╔══
Lemma string_drop_rep c n m : string_drop n (rep c m) = rep c (m - n).
Proof.
  revert m. induction n as [|n IH]; intros m; simpl.
  - now rewrite Nat.sub_0_r.
  - destruct m as [|m]; simpl; [reflexivity|]. apply IH.
Qed.

Lemma last_chars_rep size c m :
  exists m', last_chars size (rep c m) = rep c m'.
Proof.
  destruct size as [|n]; simpl; [eauto|].
  rewrite string_drop_rep. eauto.
Qed.

Lemma rep_snoc c m : (rep c m ++ String c EmptyString)%string = rep c (S m).
Proof.
  induction m as [|m IH]; [reflexivity|].
  change (String c (rep c m ++ String c EmptyString)%string = String c (rep c (S m))).
  now rewrite IH.
Qed.

(** A line that reads low from the start never gives a gesture. *)
Lemma read_key_from_all_low size wait m n :
  read_key_from (pattern size wait) size (rep "0" m) (repeat false n) = None.
Proof.
  revert m. induction n as [|n IH]; intros m; [reflexivity|].
  cbn [repeat read_key_from]. unfold next_window.
  destruct (last_chars_rep size "0" m) as [m' ->].
  change (str_bit false) with (String "0" EmptyString). rewrite rep_snoc.
  change (rep "0" (S m')) with (String "0" (rep "0" m')).
  rewrite first_match_low_first. apply (IH (S m')).
Qed.

End GesturesMore.

(** X13. All three patterns begin with a high sample: a window whose first
    sample is low (or an empty one) matches none of them, and a line that
    reads low from the moment [read_key] starts never gives a gesture,
    however long it stays low. *)
Theorem low_start_is_silent (size wait n : nat) (k : Misc.key) (s : string) :
  Misc.re_match (Misc.pattern_of size wait k) (String "0" s) = false
  /\ Misc.re_match (Misc.pattern_of size wait k) EmptyString = false
  /\ Misc.read_key (Misc.pattern size wait) size (repeat false n) = None.
Proof.
  split; [apply low_first_no_match|]. split; [apply empty_no_match|].
  apply (read_key_from_all_low size wait 0 n).
Qed.

Section Holds.
Import Misc.

Lemma highs_le_length s : (highs s <= String.length s)%nat.
Proof.
  induction s as [|c s IH]; simpl; [lia|]. destruct (Ascii.eqb c "1"); lia.
Qed.

Lemma rises_cons_high s : rises (String "1" s) = rises s.
Proof. destruct s; reflexivity. Qed.

Lemma rises_cons_ge c s : (rises s <= rises (String c s))%nat.
Proof. cbn [rises]. lia. Qed.

Lemma rises_zeros k : rises (rep "0" k) = 0%nat.
Proof.
  induction k as [|k IH]; [reflexivity|].
  destruct k as [|k]; [reflexivity|].
  change (rises (rep "0" (S (S k)))) with (0 + rises (rep "0" (S k)))%nat.
  now rewrite IH.
Qed.

Lemma rises_ones_zeros x k : rises (rep "1" x ++ rep "0" k) = 0%nat.
Proof.
  induction x as [|x IH]; [apply rises_zeros|].
  change (rep "1" (S x) ++ rep "0" k)%string
    with (String "1" (rep "1" x ++ rep "0" k)%string).
  now rewrite rises_cons_high.
Qed.

Lemma rises_app_r s1 s2 : (rises s2 <= rises (s1 ++ s2))%nat.
Proof.
  induction s1 as [|c s1 IH]; [reflexivity|].
  change (String c s1 ++ s2)%string with (String c (s1 ++ s2)%string).
  pose proof (rises_cons_ge c (s1 ++ s2)). lia.
Qed.

Lemma rises_app_l s1 s2 : (rises s1 <= rises (s1 ++ s2))%nat.
Proof.
  induction s1 as [|c s1 IH]; [simpl; lia|].
  change (String c s1 ++ s2)%string with (String c (s1 ++ s2)%string).
  destruct s1 as [|d s1].
  - cbn [rises]. lia.
  - change (String d s1 ++ s2)%string with (String d (s1 ++ s2)%string) in *.
    cbn [rises] in *. lia.
Qed.

Lemma rises_zeros_ones b n :
  (1 <= b)%nat -> (1 <= n)%nat -> (1 <= rises (rep "0" b ++ rep "1" n))%nat.
Proof.
  intros Hb Hn. induction b as [|b IH]; [lia|].
  destruct b as [|b].
  - destruct n as [|n]; [lia|].
    change (1 <= S (rises (String "1" (rep "1" n))))%nat. lia.
  - change (rep "0" (S (S b)) ++ rep "1" n)%string
      with (String "0" (rep "0" (S b) ++ rep "1" n)%string).
    pose proof (rises_cons_ge "0" (rep "0" (S b) ++ rep "1" n)).
    specialize (IH ltac:(lia)). lia.
Qed.

(** Without a ['0'] followed by a ['1'] in the window, neither click (with
    [wait >= 1]) nor twice matches. *)
Lemma no_rise_no_release size wait w :
  (1 <= wait)%nat -> rises w = 0%nat ->
  re_match (pattern_of size wait click) w = false
  /\ re_match (pattern_of size wait twice) w = false.
Proof.
  intros Hwait Hr. split.
  - destruct (re_match (pattern_of size wait click) w) eqn:E; [|reflexivity].
    apply re_match_lang in E as (pre & post & -> & Hpre).
    destruct (lang_click _ _ _ Hpre) as (a & b & n & _ & Hb & Hn & ->).
    pose proof (rises_app_l (rep "1" a ++ rep "0" b ++ rep "1" n) post).
    pose proof (rises_app_r (rep "1" a) (rep "0" b ++ rep "1" n)).
    pose proof (rises_zeros_ones b n Hb ltac:(lia)). lia.
  - destruct (re_match (pattern_of size wait twice) w) eqn:E; [|reflexivity].
    apply re_match_lang in E as (pre & post & -> & Hpre).
    destruct (lang_twice _ _ _ Hpre) as (a & b & n & d & m & _ & Hb & Hn & _ & _ & ->).
    pose proof (rises_app_l
                  (rep "1" a ++ rep "0" b ++ rep "1" n ++ rep "0" d ++ rep "1" m) post).
    pose proof (rises_app_r (rep "1" a)
                  (rep "0" b ++ rep "1" n ++ rep "0" d ++ rep "1" m)).
    rewrite <- (string_app_assoc (rep "0" b) (rep "1" n)) in *.
    pose proof (rises_app_l (rep "0" b ++ rep "1" n) (rep "0" d ++ rep "1" m)).
    pose proof (rises_zeros_ones b n Hb Hn). lia.
Qed.

(** The press pattern needs [size] lows in the window. *)
Lemma press_needs_lows size wait w :
  re_match (pattern_of size wait press) w = true ->
  (size <= String.length w - highs w)%nat.
Proof.
  intros E. apply re_match_lang in E as (pre & post & -> & Hpre).
  destruct (lang_press _ _ _ Hpre) as (a & b & _ & Hb & ->).
  rewrite !string_length_app, !highs_app, !rep_length, highs_ones, highs_zeros.
  pose proof (highs_le_length post). lia.
Qed.

Lemma press_matches_hold size wait :
  re_match (pattern_of size wait press) (rep "1" 1 ++ rep "0" size) = true.
Proof.
  apply re_match_whole. cbn [pattern_of]. constructor.
  - now apply lang_plus_rep.
  - now apply lang_atleast_rep.
Qed.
╚══
*Work instructions:* All lines of the records containing "Misc" should be shown.

*Result below:*
Theorem low_start_is_silent (size wait n : nat) (k : Misc.key) (s : string) :
  Misc.re_match (Misc.pattern_of size wait k) (String "0" s) = false
  /\ Misc.re_match (Misc.pattern_of size wait k) EmptyString = false
  /\ Misc.read_key (Misc.pattern size wait) size (repeat false n) = None.
Import Misc.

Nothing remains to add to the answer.